Find the lines in the records below that contain "true", and report each of them.

Items listed in a dataset:
++++

(* ===== verification/Json.v ===== *)
(** * JSON values and the text [encoding/json] writes for them

    A number is kept as its literal, as the decoder sees it. Strings are byte
    sequences assumed to be valid UTF-8. Also here: the shortest float rendering
    of [strconv.FormatFloat(x, 'f', -1, 64)], which go-redis uses for the fields
    of a hash, and the variant of it used by [encoding/json]. *)
From Stdlib Require Import Ascii SpecFloat DecimalString.
From S2P Require Import Prelude GoNum Strconv.
Local Open Scope Z_scope.

#[warnings="-register-all"]
Inductive json :=
| JNull
| JBool (b : bool)
| JNum (lit : string)
| JStr (s : string)
| JArr (l : list json)
| JObj (fields : list (string * json)).

(** ** Shortest decimal rendering of a float *)

(** The number of decimal digits of a positive integer. *)
Definition decimal_digits (z : Z) : Z := Z.of_nat (String.length (FormatInt z)).

(** The decimal exponent [k] of [x = m * 2^e], with [10^(k-1) <= x < 10^k]. *)
Definition decimal_exponent (m e : Z) : Z :=
  if 0 <=? e then decimal_digits (m * 2 ^ e)
  else decimal_digits (m * 10 ^ 400 / 2 ^ (- e)) - 400.

Definition round_half_even (num den : Z) : Z :=
  let q := num / den in
  let r := num mod den in
  if 2 * r <? den then q
  else if den <? 2 * r then q + 1
  else if Z.even q then q else q + 1.

(** [x = m * 2^e] rounded to [n] significant digits, [d * 10^(k-n)]; a carry to the
    next power of ten is renormalised. *)
Definition round_digits (m e k n : Z) : Z * Z :=
  let ex := k - n in
  let num := m * (if 0 <=? e then 2 ^ e else 1) * (if ex <=? 0 then 10 ^ (- ex) else 1) in
  let den := (if 0 <=? e then 1 else 2 ^ (- e)) * (if ex <=? 0 then 1 else 10 ^ ex) in
  let d := round_half_even num den in
  if d =? 10 ^ n then (d / 10, ex + 1) else (d, ex).

(** The first precision whose rounding reads back as the same float; 17 digits
    always do. *)
Fixpoint shortest_from (fuel : nat) (m : positive) (e k n : Z) : Z * Z :=
  let '(d, ex) := round_digits (Zpos m) e k n in
  match fuel with
  | O => (d, ex)
  | S fuel' =>
      if bool_decide (float_of_decimal false d ex = S754_finite false m e) then (d, ex)
      else shortest_from fuel' m e k (n + 1)
  end.
Definition shortest (m : positive) (e : Z) : Z * Z :=
  shortest_from 16 m e (decimal_exponent (Zpos m) e) 1.

Fixpoint zeros (n : nat) : string :=
  match n with O => "" | S n' => String "0" (zeros n') end.

(** The decimal [d * 10^ex] without an exponent. *)
Definition place_point (d ex : Z) : string :=
  let s := FormatInt d in
  let n := Z.of_nat (String.length s) in
  if 0 <=? ex then (s ++ zeros (Z.to_nat ex))%string
  else let ip := n + ex in
       if 0 <? ip
       then (String.substring 0 (Z.to_nat ip) s ++ "." ++ String.substring (Z.to_nat ip) (Z.to_nat (- ex)) s)%string
       else ("0." ++ zeros (Z.to_nat (- ip)) ++ s)%string.

(** [strconv.FormatFloat(x, 'f', -1, 64)]. *)
Definition FormatFloat (x : float64) : string :=
  match x with
  | S754_zero s => if s then "-0" else "0"
  | S754_infinity s => if s then "-Inf" else "+Inf"
  | S754_nan => "NaN"
  | S754_finite s m e =>
      let '(d, ex) := shortest m e in
      ((if s then "-" else "") ++ place_point d ex)%string
  end.

(** The number [encoding/json] writes: as above, but with an exponent when the
    magnitude is below 1e-6 or at least 1e21. *)
Definition json_exponent (d ex : Z) : string :=
  let s := FormatInt d in
  let n := Z.of_nat (String.length s) in
  let x := ex + n - 1 in
  let frac := if 1 <? n then ("." ++ String.substring 1 (Z.to_nat (n - 1)) s)%string else ""%string in
  let sign := if x <? 0 then "-"%string else "+"%string in
  (String.substring 0 1 s ++ frac ++ "e" ++ sign ++ FormatInt (Z.abs x))%string.
Definition json_float (x : float64) : string :=
  match x with
  | S754_finite s m e =>
      let '(d, ex) := shortest m e in
      let k := ex + decimal_digits d in
      if (k <? -5) || (21 <? k)
      then ((if s then "-" else "") ++ json_exponent d ex)%string
      else FormatFloat x
  | _ => FormatFloat x
  end.

(** ** Marshalling *)
Definition hex_digit (n : nat) : ascii :=
  if (n <? 10)%nat then ascii_of_nat (48 + n) else ascii_of_nat (87 + n).
Definition escape_char (a : ascii) : string :=
  let n := nat_of_ascii a in
  if (n =? 34)%nat then String "092" (String a "")
  else if (n =? 92)%nat then String a (String a "")
  else if (n =? 8)%nat then "\b" else if (n =? 12)%nat then "\f"
  else if (n =? 10)%nat then "\n" else if (n =? 13)%nat then "\r"
  else if (n =? 9)%nat then "\t"
  else if (n <? 32)%nat || (n =? 60)%nat || (n =? 62)%nat || (n =? 38)%nat
  then ("\u00" ++ String (hex_digit (n / 16)) (String (hex_digit (n mod 16)) ""))%string
  else String a "".
(** U+2028 and U+2029, in UTF-8, with their last digit. *)
Definition line_separator (a b c : ascii) : option ascii :=
  if (a =? "226")%char && (b =? "128")%char
  then if (c =? "168")%char then Some "8"%char
       else if (c =? "169")%char then Some "9"%char else None
  else None.
Fixpoint escape (s : string) : string :=
  match s with
  | EmptyString => ""
  | String a s' =>
      match s' with
      | String b (String c s'') =>
          match line_separator a b c with
          | Some x => ("\u202" ++ String x (escape s''))%string
          | None => (escape_char a ++ escape s')%string
          end
      | _ => (escape_char a ++ escape s')%string
      end
  end.
Definition quote (s : string) : string :=
  (String "034" (escape s) ++ String "034" "")%string.

Fixpoint concat_sep (sep : string) (l : list string) : string :=
  match l with
  | [] => ""
  | [x] => x
  | x :: l' => (x ++ sep ++ concat_sep sep l')%string
  end.
Fixpoint Marshal (v : json) : string :=
  match v with
  | JNull => "null"
  | JBool b => if b then "true" else "false"
  | JNum lit => lit
  | JStr s => quote s
  | JArr l => ("[" ++ concat_sep "," (map Marshal l) ++ "]")%string
  | JObj fs =>
      ("{" ++ concat_sep "," (map (fun p => quote p.1 ++ ":" ++ Marshal p.2)%string fs)
           ++ "}")%string
  end.

(** Marshalling fails on a float that is not finite. *)
Definition not_finite : list string := ["NaN"; "+Inf"; "-Inf"]%string.
Fixpoint json_ok (v : json) : bool :=
  match v with
  | JNum lit => negb (bool_decide (lit ∈ not_finite))
  | JArr l => forallb json_ok l
  | JObj fs => forallb (fun p => json_ok p.2) fs
  | _ => true
  end.

(** A Go map is marshalled with its keys in increasing order. *)
Fixpoint insert_key (p : string * json) (l : list (string * json)) : list (string * json) :=
  match l with
  | [] => [p]
  | q :: l' => if String.leb p.1 q.1 then p :: l else q :: insert_key p l'
  end.
Definition json_map (fields : list (string * json)) : json :=
  JObj (foldr insert_key [] fields).
Definition jint (z : Z) : json := JNum (FormatInt z).
Definition jfloat (x : float64) : json := JNum (json_float x).
Definition jopt {A} (f : A -> json) (o : option A) : json :=
  match o with Some a => f a | None => JNull end.

(** A field lookup in an object. *)
Fixpoint jfield (k : string) (fs : list (string * json)) : option json :=
  match fs with
  | [] => None
  | (k', v) :: fs' => if bool_decide (k = k') then Some v else jfield k fs'
  end.

Example FormatFloat_test :
  map FormatFloat [f_div (f_of_Z 85) (f_of_Z 2); f_of_Z (-120); f_div (f_of_Z 1) (f_of_Z 10);
                   f_div (f_of_Z 129716) (f_of_Z 10000); f_of_Z (2 ^ 70); f_zero;
                   f_div (f_of_Z 1) (f_of_Z 3)]
  = ["42.5"; "-120"; "0.1"; "12.9716"; "1180591620717411300000"; "0";
     "0.3333333333333333"]%string.
Proof. vm_compute. reflexivity. Qed.

Example json_float_test :
  map json_float [f_of_Z (2 ^ 70); f_div (f_of_Z 1) (f_of_Z 10000000); f_of_Z 42]
  = ["1.1805916207174113e+21"; "1e-7"; "42"]%string.
Proof. vm_compute. reflexivity. Qed.

Example Marshal_test :
  Marshal (json_map [("lat", jfloat (f_of_Z 12)); ("id", JStr "a<b")])
  = String.concat "" ["{"; quote "id"; ":"; String "034" "a\u003cb"; String "034" ",";
                      quote "lat"; ":12}"].
Proof. vm_compute. reflexivity. Qed.

(** [json_map] only reorders the fields. *)
Lemma insert_key_perm p l : insert_key p l ≡ₚ p :: l.
Proof.
  induction l as [|q l IH]; simpl; [done|]. destruct (String.leb p.1 q.1); [done|].
  rewrite IH. apply Permutation_swap.
Qed.

Lemma json_map_perm fields : exists fs, json_map fields = JObj fs /\ fs ≡ₚ fields.
Proof.
  eexists. split; [done|]. induction fields as [|p l IH]; simpl; [done|].
  by rewrite insert_key_perm, IH.
Qed.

++++

Expected answer:
  | JBool b => if b then "true" else "false"
  | _ => true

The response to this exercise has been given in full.